VMS style versioning is not at all what I meant. What I meant is the OS implements the inode just like a versioned file in an SCM.

Consider the /etc stuff. You wack apache's config, so does debian, you do an apt-get upgrade and it either automerges or you get presented with the 3 way merge in $EDITOR or our graphical file merge.

In many cases, the system can just automerge it (BitKeeper has a pretty sophisticated way of doing, it's better than other answers in a lot of cases) and when it can't you get access to the full DAG and can use all the SCM tools to merge.

I meant more from the investors angle. I definitely don't get any sense of confidence from the business point of view but I can see there is little doubt in your technical execution.

But there lies the problem. You are deeply attached with your ideas and product. You said yourself, you spent 19 years changing the world in this area but not satisfied. It makes sense why you would point to marketing as being the fault. I hope you can see it from a passerby's point of view and not take offense at what is being said like the other guy below reacted.

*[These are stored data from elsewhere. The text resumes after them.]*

(** * tools/sh_commands.py: device locks and the OpenCL binary merge

    A shallow embedding of the pieces of [tools/sh_commands.py] that
    carry invariants:

    - [device_lock_path], [device_lock], [is_device_locked]: the file lock
      that serialises access to one device;
    - [merge_opencl_binaries]: the reader, merger and writer of the
      length-prefixed key/value container of compiled OpenCL programs;
    - the helpers that read the output of a command: [split_stdout],
      [stdout_success], [adb_devices] and the functions that sort the
      devices by platform, [adb_supported_abis], [bazel_target_to_bin]
      and [falcon_tags].

    The module is Python 2 code (print statement, [xrange], [iteritems]).
    The library calls it makes are embedded with the behaviour they have
    there: [struct.pack]/[struct.unpack] in native mode on a little-endian
    64-bit host, slicing of a one-dimensional numpy array, numpy's
    elementwise [==] with broadcasting, [xrange], [os.path.join],
    [os.path.dirname], [os.path.exists], the [dict] type and
    [filelock.FileLock].  What the commands it runs through [sh] do
    ([mkdir], [iconv], [adb]) is taken as a parameter. *)

From Stdlib Require Import ZArith List String Ascii Bool Lia.
From Stdlib.Strings Require Import Byte.
From Stdlib Require Import Permutation QArith.
Import ListNotations.

Local Open Scope Z_scope.

(** ** Exceptions and results *)

(** The exceptions the modelled code can raise.  None of them is caught in
    [merge_opencl_binaries]; each one ends the call. *)
Inductive exn : Type :=
| StructError              (* struct.error, from pack or unpack *)
| OverflowError            (* xrange(n) with n above sys.maxint *)
| AttributeError           (* .all() on a value that is not an array *)
| ConflictingPlatformInfo  (* common.mace_check on a false condition *)
| IOError                  (* open or tofile on a path that cannot be opened *)
| ErrorReturnCode.         (* sh, for a command that exits with an error *)

Inductive result (A : Type) : Type :=
| Ok (a : A)
| Err (e : exn).

Arguments Ok {A} a.
Arguments Err {A} e.

Definition bind {A B} (r : result A) (k : A -> result B) : result B :=
  match r with
  | Ok a => k a
  | Err e => Err e
  end.

Notation "x <- r ;; k" := (bind r (fun x => k))
  (at level 61, r at next level, right associativity).

(** ** Bytes, slices and [struct] *)

Definition bytes := list byte.

Definition len {A} (a : list A) : Z := Z.of_nat (List.length a).

(** Python's treatment of one bound of a slice [a[i:j]]: a negative bound
    counts from the end, and the result is clipped to [0 .. len a]. *)
Definition clip (n i : Z) : Z :=
  if i <? 0 then Z.max (i + n) 0 else Z.min i n.

(** [a[start:stop]] on a list or a one-dimensional array.  Bounds outside
    the array are clipped, never an error. *)
Definition py_slice {A} (a : list A) (start stop : Z) : list A :=
  let lo := clip (len a) start in
  let hi := clip (len a) stop in
  firstn (Z.to_nat (hi - lo)) (skipn (Z.to_nat lo) a).

Definition byte_to_Z (b : byte) : Z := Z.of_N (Byte.to_N b).

Definition byte_of_Z (z : Z) : byte :=
  match Byte.of_N (Z.to_N (z mod 256)) with
  | Some b => b
  | None => x00
  end.

(** Little-endian value of a byte string, and the [n] low bytes of a
    number, least significant first. *)
Fixpoint le_decode (bs : bytes) : Z :=
  match bs with
  | [] => 0
  | b :: rest => byte_to_Z b + 256 * le_decode rest
  end.

Fixpoint le_encode (n : nat) (z : Z) : bytes :=
  match n with
  | O => []
  | S n' => byte_of_Z z :: le_encode n' (z / 256)
  end.

(** [struct.unpack("Q", buf)]: eight bytes, unsigned.  [unpack] raises
    [struct.error] unless the buffer has exactly the size of the format. *)
Definition unpack_Q (buf : bytes) : result Z :=
  if len buf =? 8 then Ok (le_decode buf) else Err StructError.

(** [struct.unpack("i", buf)]: four bytes, two's complement. *)
Definition unpack_i (buf : bytes) : result Z :=
  if len buf =? 4 then
    let u := le_decode buf in
    Ok (if u <? 2 ^ 31 then u else u - 2 ^ 32)
  else Err StructError.

(** [struct.unpack(str(n) + "s", buf)].  For a negative [n] the format
    string is ["-5s"] and the like, which [struct] rejects. *)
Definition unpack_s (n : Z) (buf : bytes) : result string :=
  if n <? 0 then Err StructError
  else if len buf =? n then Ok (string_of_list_byte buf)
  else Err StructError.

(** [struct.pack("Q", n)] and [struct.pack("i", n)]: [struct.error] when the
    number does not fit the field. *)
Definition pack_Q (n : Z) : result bytes :=
  if (0 <=? n) && (n <? 2 ^ 64) then Ok (le_encode 8 n) else Err StructError.

Definition pack_i (n : Z) : result bytes :=
  if (- 2 ^ 31 <=? n) && (n <? 2 ^ 31) then Ok (le_encode 4 (n mod 2 ^ 32))
  else Err StructError.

When I spent a good chunk of my 20s writing software that I thought would change the world, I was defensive, had a huge ego ("My idea changed the industry and I feel like others with VC money have stolen the lime light"), and just refused to let things fail.

I admire that you've found happiness in life. There's more to life then just running a business and making money. I think it's definitely ignored in our world.

So we did pretty well on the business side. We were first, or very darn close to first, to realize that leasing software is smarter than selling it. That was me, that's my confidence.

I did all the sales for the first ~8 years, 16 hours a day on the phone. During that time I ran what I called "Larry's dating service" which was when I was talking to someone crazy smart I would go "Do you know ...." and then hook them up. It's not Tinder but I made a pile of really smart people get to know each other. That's confidence. I think.

Etc. I get that you are trying to tell me something but I'm not sure what it is. If I've come off as not confident that's sort of a mistake, there was a time when I was in my groove and I felt like Steve Jobs, I knew what the world wanted before they knew it. I had to push to get that stuff done, everyone said they didn't want that stuff and then they did. That takes a shitload of ego to keep going.

I'm just not sure where if I were more confident we would have been better. I suspect if I had been less confident we might be better. So I am not arguing with you or trying to disrespect you, I just don't get the not confident thing.

> so consider it a lesson that can't be taught in schools

You do realize you condescend Larry McVoy, right?

I think you mistook me for someone else. My name is not Larry McVoy.
No, that's me. Maybe I should change my login.
Naw, keep it, it's a cool handle. Maybe just add your name to your profile (I know who "BitKeeper Guy" is, but there are almost certainly some users on HN who are literally younger than Git).
Wow, way to make me feel old (reality sucks). But you are right, took your suggestion. Thanks.